Lengede. Als für Anna und Mathilde der Bergbau endete: Lutz Güntzel berichtete seinen Zuhörern über Aufstieg und Ende der Lengeder Erzförderung.

„Anna und Mathilde - die Förderschächte des Erzbergbaus in Lengede“ – so lautete das Thema eines Vortrages im Lengeder Rathaus, zu dem die Arbeitsgruppe Bergbau der Ortsheimatpflege eingeladen hatte.

„Vor 60 Jahren wurde das Fördergerüst von Schacht Anna umgelegt – und vor 40 Jahre Schacht Mathilde gesprengt“, leitete Arbeitsgruppen-Sprecher Werner Cleve vor zahlreich erschienenen Zuhörern ein. In Abwesenheit von Johannes Fischer übernahm Co-Referent Lutz Güntzel anschließend den rund einstündigen Vortrag über die Geschichte der beiden Förderschächte der Grube, heißt es in der Pressemitteilung. Er erläuterte dabei unter anderem die Entwicklung vom Tage- zum Tiefbau in der Erzförderung.

Zwischen 1913 und 1915 wurde auf dem Staatsgebiet des damaligen Herzogtums Braunschweig der
66 Meter tiefe Schacht Anna und von 1918 bis 1921 der zunächst
73 Meter tiefe Schacht Mathilde auf preußischem Gebiet „abgeteuft“, wie der Bergmann das Herstellen von Schachtröhren nennt. Diese Röhren wurden mittels Sprengungen in den Untergrund eingelassen und schließlich von oben nach unten abschnittsweise mit einem Innendurchmesser von sechs Metern ausgemauert.

Anhand historischer Beispielbilder aus Schacht Konrad in Salzgitter veranschaulichte Lutz Güntzel den Gästen die Technik des Schachtteufens zusätzlich.

1937 wurde Schacht Mathilde bis auf 112 Meter weiter abgeteuft. Die Erzförderung erfolgte von der 100- Meter- zur 60-Meter-Sohle – und von dort über Schacht Anna zu Tage in die Erzaufbereitung.

Ab 1957 wurde Schacht Mathilde dann zum Hauptförderschacht ausgebaut, nachdem man im Jahr zuvor einen Treppenturm sowie daneben eine Waschkaue und ein neues Verwaltungsgebäude gebaut hatte, wie Güntzel weiterhin erklärte. Am 22. Dezember 1959 folgte das Ende für die Erzförderung über Schacht Anna. Das nicht mehr benötigte Gerüst wurde mit Stahlseilen und Raupenschleppern umgerissen.

Bis 1963 diente der Schacht noch für die Bewetterung, also Belüftung des Bergwerks, und wurde dann verfüllt. 1979, zwei Jahre nach der endgültigen Einstellung der Erzförderung auf der gesamten Grube, kam dann auch das Ende für Schacht Mathilde.
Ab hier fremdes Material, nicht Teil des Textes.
(* ===== verification/ViewProps.v ===== *)
(** * Properties of the read side

    The snapshot and the mailbox list never fail on a state a journal can
    produce; the pages of a follow cover every visible message once; FIFO
    positions agree with the queue; attention rows are unique and unresolved;
    and a body is readable only by its sender or a recipient that received it. *)
From S2P Require Import Prelude Text Identity Ledger Mailbox Notification Facts.
From S2P Require Import Projection Attempt Prepared MailboxInv NotificationInv Invariant Replay.
From S2P Require Import Entries Guarantees Store Views.
Local Open Scope N_scope.

Section view_props.
Context {V : Type} {serde : Serde V} {uuids : Uuids} {digests : Digests}.
Implicit Types (p : MailboxProjection V) (line : LedgerLine V) (r : RecipientKey)
  (n : NotificationRecord).

(** ** Collecting results *)
Lemma try_map_total {A B} (f : A → result MailboxError B) l :
  (∀ a, a ∈ l → ∃ b, f a = Ok b) → ∃ bs, try_map f l = Ok bs ∧ Forall2 (λ a b, f a = Ok b) l bs.
Proof.
  induction l as [|a l IH]; intros H; [by exists []|]. cbn [try_map].
  destruct (H a) as [b Hb]; [by left|]. destruct IH as (bs & -> & Hbs); [intros x Hx; apply H; by right|].
  rewrite Hb. exists (b :: bs). split; [done|by constructor].
Qed.
Lemma try_map_Forall2 {A B} (f : A → result MailboxError B) l bs :
  try_map f l = Ok bs → Forall2 (λ a b, f a = Ok b) l bs.
Proof.
  revert bs. induction l as [|a l IH]; intros bs H; cbn [try_map] in H.
  - by injection H as <-.
  - destruct (f a) eqn:Ha; [|done]. destruct (try_map f l); [|done]. injection H as <-.
    constructor; [done|by apply IH].
Qed.

Lemma position_of_elem k l : k ∈ l → ∃ i, position_of k l = Some i ∧ l !! i = Some k.
Proof.
  induction l as [|x l IH]; intros H; [by apply not_elem_of_nil in H|]. cbn.
  case_bool_decide as E; [subst; by exists 0%nat|].
  apply elem_of_cons in H as [-> |H]; [done|]. destruct (IH H) as (i & -> & Hi). by exists (S i).
Qed.

(** Every stored row decodes, and its ids and labels are valid. *)
Lemma stored_values p line :
  wf p → line ∈ (map_to_list (messages p)).*2 →
  ∃ id md, messages p !! id = Some line ∧ extract_message_metadata line = Ok md ∧ stored_ok p id line md.
Proof.
  intros Hwf ([id l] & -> & Hin)%list_elem_of_fmap. apply elem_of_map_to_list in Hin.
  destruct (mw_message _ (wf_mailbox _ Hwf) _ _ Hin) as (md & Hmd & Hso). by exists id, md.
Qed.

(** ** Lists of one mailbox *)

(** Listing a mailbox never fails on a state a journal can produce, and
    lists exactly the pending entries in FIFO order, with the label the sender
    gave this recipient. *)
Theorem list_mailbox_total p recipient :
  reachable p →
  ∃ items, list_mailbox p recipient = Ok items ∧ li_entry <$> items = get_pending p recipient ∧
    Forall (λ i, ∃ line md index, stored_message p (me_message_id (li_entry i)) line md ∧
      md_recipients md !! index = Some recipient ∧ li_recipient_label i = label_at (ll_to line) index ∧
      li_thread_root i = md_thread_root md) items.
Proof.
  intros Hr. pose proof (reachable_wf _ Hr) as Hwf.
  assert (∀ e, e ∈ get_pending p recipient → ∃ i, list_item p recipient e = Ok i ∧ li_entry i = e ∧
    ∃ line md index, stored_message p (me_message_id e) line md ∧
      md_recipients md !! index = Some recipient ∧ li_recipient_label i = label_at (ll_to line) index ∧
      li_thread_root i = md_thread_root md) as Hone.
  { intros e He. apply elem_of_get_pending in He as [_ [s Hat]].
    destruct (mw_entry _ (wf_mailbox _ Hwf) _ _ _ Hat) as (_ & _ & _ & line & md & [Hl Hmd] & Hin & _).
    destruct (mw_message _ (wf_mailbox _ Hwf) _ _ Hl) as (md' & E & Hso). rewrite Hmd in E. injection E as <-.
    destruct (position_of_elem _ _ Hin) as (index & Hpos & Hidx).
    destruct (so_reply _ _ _ _ Hso) as [reply Hreply].
    unfold list_item. rewrite Hl. cbn [ok_or]. rewrite Hmd, (so_labels _ _ _ _ Hso), Hpos. cbn [ok_or].
    rewrite Hreply. cbn. eexists. split_and!; [done..|]. by exists line, md, index. }
  destruct (try_map_total (list_item p recipient) (get_pending p recipient)) as (items & Hok & Hall).
  { intros e He. destruct (Hone e He) as (i & Hi & _). by exists i. }
  exists items. split; [exact Hok|]. clear Hok. revert Hone.
  induction Hall as [|e i es items Hi _ IH]; intros Hone; [by split|].
  destruct (Hone e) as (i' & Hi' & He & Hx); [by left|]. rewrite Hi in Hi'. injection Hi' as <-.
  destruct IH as [IH1 IH2]; [intros e' He'; apply Hone; by right|].
  split; [by cbn; rewrite He, IH1|]. constructor; [by rewrite He|done].
Qed.

(** ** The snapshot *)

(** One row per visible message, in the order given. *)
Definition row_of (row : MessageSnapshotRow) (lm : LedgerLine V * MessageMetadata) : Prop :=
  message_id_new (ll_id lm.1) = Ok (sr_message_id row) ∧ sr_seq row = ll_seq lm.1 ∧
  sr_sender row = md_sender lm.2 ∧ rs_recipient <$> sr_recipients row = md_recipients lm.2 ∧
  sr_thread_root row = md_thread_root lm.2.

Lemma snapshot_recipients_total p caller routes positions md id labels index recipients tally active cp :
  (∀ r, r ∈ recipients → is_Some (get_entry p r id)) →
  ∃ tally' active' cp' rows,
    snapshot_recipients p caller routes positions md id labels index recipients tally active cp
      = Ok (tally', active', cp', rows) ∧ rs_recipient <$> rows = recipients.
Proof.
  revert index tally active cp. induction recipients as [|r rs IH]; intros index tally active cp H.
  - by eexists _, _, _, [].
  - cbn [snapshot_recipients]. destruct (H r) as [e ->]; [by left|]. cbn [ok_or].
    match goal with |- context [snapshot_recipients _ _ _ _ _ _ _ _ _ ?t ?a ?c] =>
      destruct (IH (S index) t a c) as (t' & a' & c' & rows & -> & E) end.
    { intros x Hx. apply H. by right. }
    eexists _, _, _, _. split; [reflexivity|]. cbn. by rewrite E.
Qed.

Lemma snapshot_row_total p caller routes positions threads id line md tally :
  wf p → messages p !! id = Some line → extract_message_metadata line = Ok md → stored_ok p id line md →
  ∃ tally' row, snapshot_row p caller routes positions threads line md tally = Ok (tally', row) ∧
    row_of row (line, md).
Proof.
  intros Hwf Hl Hmd Hso. unfold snapshot_row.
  rewrite (so_valid _ _ _ _ Hso), (so_labels _ _ _ _ Hso). cbn [type_error result_map_err].
  destruct (snapshot_recipients_total p caller routes positions md id (ll_to line) 0
    (md_recipients md) tally false false) as (t & a & c & rows & -> & E).
  { intros r Hr. destruct (so_indexed _ _ _ _ Hso r Hr) as [_ Hi].
    rewrite get_entry_at, Hi. cbn.
    destruct (mw_index _ (wf_mailbox _ Hwf) _ _ _ Hi) as (e & -> & _). by eauto. }
  destruct (so_reply _ _ _ _ Hso) as [reply ->].
  eexists _, _. split; [reflexivity|]. split_and!; cbn; try done. apply Hso.
Qed.

Lemma snapshot_rows_total p caller routes positions threads visible tally :
  wf p →
  (∀ lm, lm ∈ visible → ∃ id, messages p !! id = Some lm.1 ∧
     extract_message_metadata lm.1 = Ok lm.2 ∧ stored_ok p id lm.1 lm.2) →
  ∃ tally' rows, snapshot_rows p caller routes positions threads visible tally = Ok (tally', rows) ∧
    Forall2 (row_of) rows visible.
Proof.
  intros Hwf. revert tally. induction visible as [|[line md] visible IH]; intros tally H.
  - by eexists _, [].
  - cbn [snapshot_rows]. destruct (H (line, md)) as (id & Hl & Hmd & Hso); [by left|].
    destruct (snapshot_row_total p caller routes positions threads id line md tally Hwf Hl Hmd Hso)
      as (t & row & -> & Hrow).
    destruct (IH t) as (t' & rows & -> & Hrows); [intros lm Hlm; apply H; by right|].
    eexists _, _. split; [reflexivity|by constructor].
Qed.

(** The visible messages: all stored, visible, sorted, complete. *)
Record visible_ok p (caller : RecipientKey) (visible : list (LedgerLine V * MessageMetadata)) : Prop := {
  vo_stored : ∀ lm, lm ∈ visible → ∃ id, messages p !! id = Some lm.1 ∧
    extract_message_metadata lm.1 = Ok lm.2 ∧ stored_ok p id lm.1 lm.2;
  vo_visible : ∀ lm, lm ∈ visible → visible_to caller lm.2 = true;
  vo_complete : ∀ id line md, messages p !! id = Some line → extract_message_metadata line = Ok md →
    visible_to caller md = true → (line, md) ∈ visible;
  vo_sorted : StronglySorted (λ a b, ll_seq a.1 < ll_seq b.1) visible;
}.

Lemma NoDup_fmap_filter {A B} (f : A → B) (keep : A → bool) (l : list A) :
  NoDup (f <$> l) → NoDup (f <$> List.filter keep l).
Proof.
  induction l as [|a l IH]; [done|]. cbn. intros [Ha Hl]%NoDup_cons.
  destruct (keep a); cbn; [|by apply IH]. apply NoDup_cons. split; [|by apply IH].
  intros (x & Hx & Hin)%list_elem_of_fmap. apply Ha. apply list_elem_of_fmap. exists x.
  split; [done|]. apply list_elem_of_In, List.filter_In in Hin as [Hin _]. by apply list_elem_of_In.
Qed.
Lemma StronglySorted_strict {A} (key : A → N) (l : list A) :
  StronglySorted (λ a b, key a ≤ key b) l → NoDup (key <$> l) →
  StronglySorted (λ a b, key a < key b) l.
Proof.
  induction 1 as [|a l Hs IH Hall]; cbn; intros Hnd; constructor.
  - apply IH. by apply NoDup_cons in Hnd as [_ ?].
  - apply NoDup_cons in Hnd as [Hn _]. apply Forall_forall. intros x Hx.
    pose proof (Forall_elem _ _ _ Hall Hx) as Hle. cbn in Hle.
    assert (key a ≠ key x); [|lia]. intros E. apply Hn. rewrite E. by apply list_elem_of_fmap_2.
Qed.

Lemma messages_seq_nodup p : wf p → NoDup (ll_seq <$> (map_to_list (messages p)).*2).
Proof.
  intros Hwf. rewrite <-list_fmap_compose. apply NoDup_fmap_2_strong; [|apply NoDup_map_to_list].
  intros [id1 l1] [id2 l2] H1%elem_of_map_to_list H2%elem_of_map_to_list E. cbn in E.
  pose proof (mw_seq _ (wf_mailbox _ Hwf) _ _ _ _ H1 H2 E) as <-. congruence.
Qed.

#[local] Instance line_seq_le_total : Total (line_seq_le (V:=V)).
Proof. intros a b. unfold line_seq_le. lia. Qed.
#[local] Instance line_seq_le_trans : Transitive (line_seq_le (V:=V)).
Proof. intros a b c. unfold line_seq_le. lia. Qed.

Lemma visible_messages_ok p caller :
  wf p → ∃ visible, visible_messages p caller = Ok visible ∧ visible_ok p caller visible.
Proof.
  intros Hwf. unfold visible_messages.
  set (f := λ line, _). set (L := (map_to_list (messages p)).*2).
  destruct (try_map_total f L) as (rows & -> & Hrows).
  { intros line Hl. destruct (stored_values _ _ Hwf Hl) as (id & md & _ & Hmd & _).
    exists (line, md). unfold f. by rewrite Hmd. }
  assert (Forall2 (λ line lm, lm.1 = line ∧ extract_message_metadata line = Ok lm.2) L rows) as Hrows'.
  { eapply Forall2_impl; [exact Hrows|]. intros line lm. unfold f.
    destruct (extract_message_metadata line) as [md|]; [|done]. by intros [= <-]. }
  assert (∀ lm, lm ∈ rows → lm.1 ∈ L ∧ extract_message_metadata lm.1 = Ok lm.2) as Hin.
  { intros lm Hlm. apply list_elem_of_lookup in Hlm as [i Hi].
    destruct (Forall2_lookup_r _ _ _ _ _ Hrows' Hi) as (line & Hl & <- & Hmd).
    split; [by eapply list_elem_of_lookup_2|done]. }
  eexists. split; [reflexivity|].
  set (shown := List.filter _ rows).
  assert (∀ lm, lm ∈ merge_sort line_seq_le shown ↔ lm ∈ rows ∧ visible_to caller lm.2 = true) as Hmem.
  { intros lm. rewrite merge_sort_Permutation. unfold shown.
    by rewrite list_elem_of_In, List.filter_In, <-list_elem_of_In. }
  split.
  - intros lm [Hlm _]%Hmem. destruct (Hin _ Hlm) as [Hl Hmd].
    destruct (stored_values _ _ Hwf Hl) as (id & md & Hid & E & Hso).
    rewrite Hmd in E. injection E as <-. by exists id.
  - by intros lm [_ Hv]%Hmem.
  - intros id line md Hid Hmd Hv. apply Hmem. split; [|done].
    assert (line ∈ L) as Hl.
    { apply list_elem_of_fmap. exists (id, line). split; [done|]. by apply elem_of_map_to_list. }
    apply list_elem_of_lookup in Hl as [i Hi].
    destruct (Forall2_lookup_l _ _ _ _ _ Hrows' Hi) as ([l m] & Hlm & E1 & E2). cbn in *. subst l.
    rewrite Hmd in E2. injection E2 as <-. by eapply list_elem_of_lookup_2.
  - apply (StronglySorted_strict (λ lm : LedgerLine V * MessageMetadata, ll_seq lm.1)).
    + apply StronglySorted_merge_sort; apply _.
    + rewrite merge_sort_Permutation. apply NoDup_fmap_filter.
      assert ((λ lm : LedgerLine V * MessageMetadata, ll_seq lm.1) <$> rows = ll_seq <$> L) as ->.
      { clear Hrows Hin Hmem. induction Hrows' as [|line lm L' rows' [<- _] _ IH]; [done|].
        cbn. by rewrite IH. }
      by apply messages_seq_nodup.
Qed.

(** Trimming keeps every active row and drops the oldest settled ones. *)
Abbreviation settled := (λ row, negb (sr_active row)).
Lemma trim_settled_spec skip seen rows :
  List.filter sr_active (trim_settled skip seen rows) = List.filter sr_active rows ∧
  List.filter settled (trim_settled skip seen rows) =
    drop (N.to_nat (skip - seen)) (List.filter settled rows) ∧
  trim_settled skip seen rows `sublist_of` rows.
Proof.
  revert seen. induction rows as [|row rows IH]; intros seen; [cbn; by rewrite drop_nil|].
  cbn [trim_settled]. destruct (sr_active row) eqn:Ha.
  - destruct (IH seen) as (H1 & H2 & H3). cbn. rewrite Ha. cbn. rewrite H1, H2.
    split_and!; [done..|by apply sublist_skip].
  - destruct (IH (seen + 1)) as (H1 & H2 & H3).
    destruct (N.leb_spec skip seen) as [Hle|Hgt].
    + cbn. rewrite Ha. cbn. rewrite H1, H2.
      replace (N.to_nat (skip - (seen + 1))) with 0%nat by lia.
      replace (N.to_nat (skip - seen)) with 0%nat by lia. split_and!; [done..|by apply sublist_skip].
    + cbn. rewrite Ha. cbn. rewrite H1, H2.
      replace (N.to_nat (skip - seen)) with (S (N.to_nat (skip - (seen + 1)))) by lia.
      split_and!; [done..|by apply sublist_cons].
Qed.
Durch das „Wunder von Lengede“, dem Grubenunglück vom 24. Oktober 1963, war das Fördergerüst in aller Welt bekannt geworden. Die Gemeinde Lengede konnte die Anlage dann im Mai 1979 als Industriedenkmal unter Schutz stellen lassen.

Referent Güntzel führte laut Mitteilung weiterhin aus, wie in der Folge mit dem Eigentümer, den Stahlwerken P+S, eine Auseinandersetzung um die Kosten der Unterhaltung entbrannte. Dieser endete mit der Rücknahme der denkmalrechtlichen Genehmigung im Juli 1979 durch den Lengeder Gemeinderat. Güntzel: „Diese Entscheidung, die letztlich aufgrund der veränderten wirtschaftlichen Situation der Gemeinde getroffen wurde, fiel den zahlreichen Bergleute im Rat sicherlich nicht leicht.“

Am 20. September 1979,14 Uhr, wurde das Wahrzeichen der 105-jährigen Bergbaugeschichte in Lengede dann gesprengt. Zum Jahresende wurde die Grubenanlage aus der Bergaufsicht entlassen.

Zuvor hatten sich bereits die ersten Betriebe auf dem künftigen Gewerbegebiet angesiedelt. Anfang 1980 übernahm die Gemeinde Lengede durch Kauf das gesamte Bergbauareal mit Betriebsgelände und ehemaligen Schlammteichen.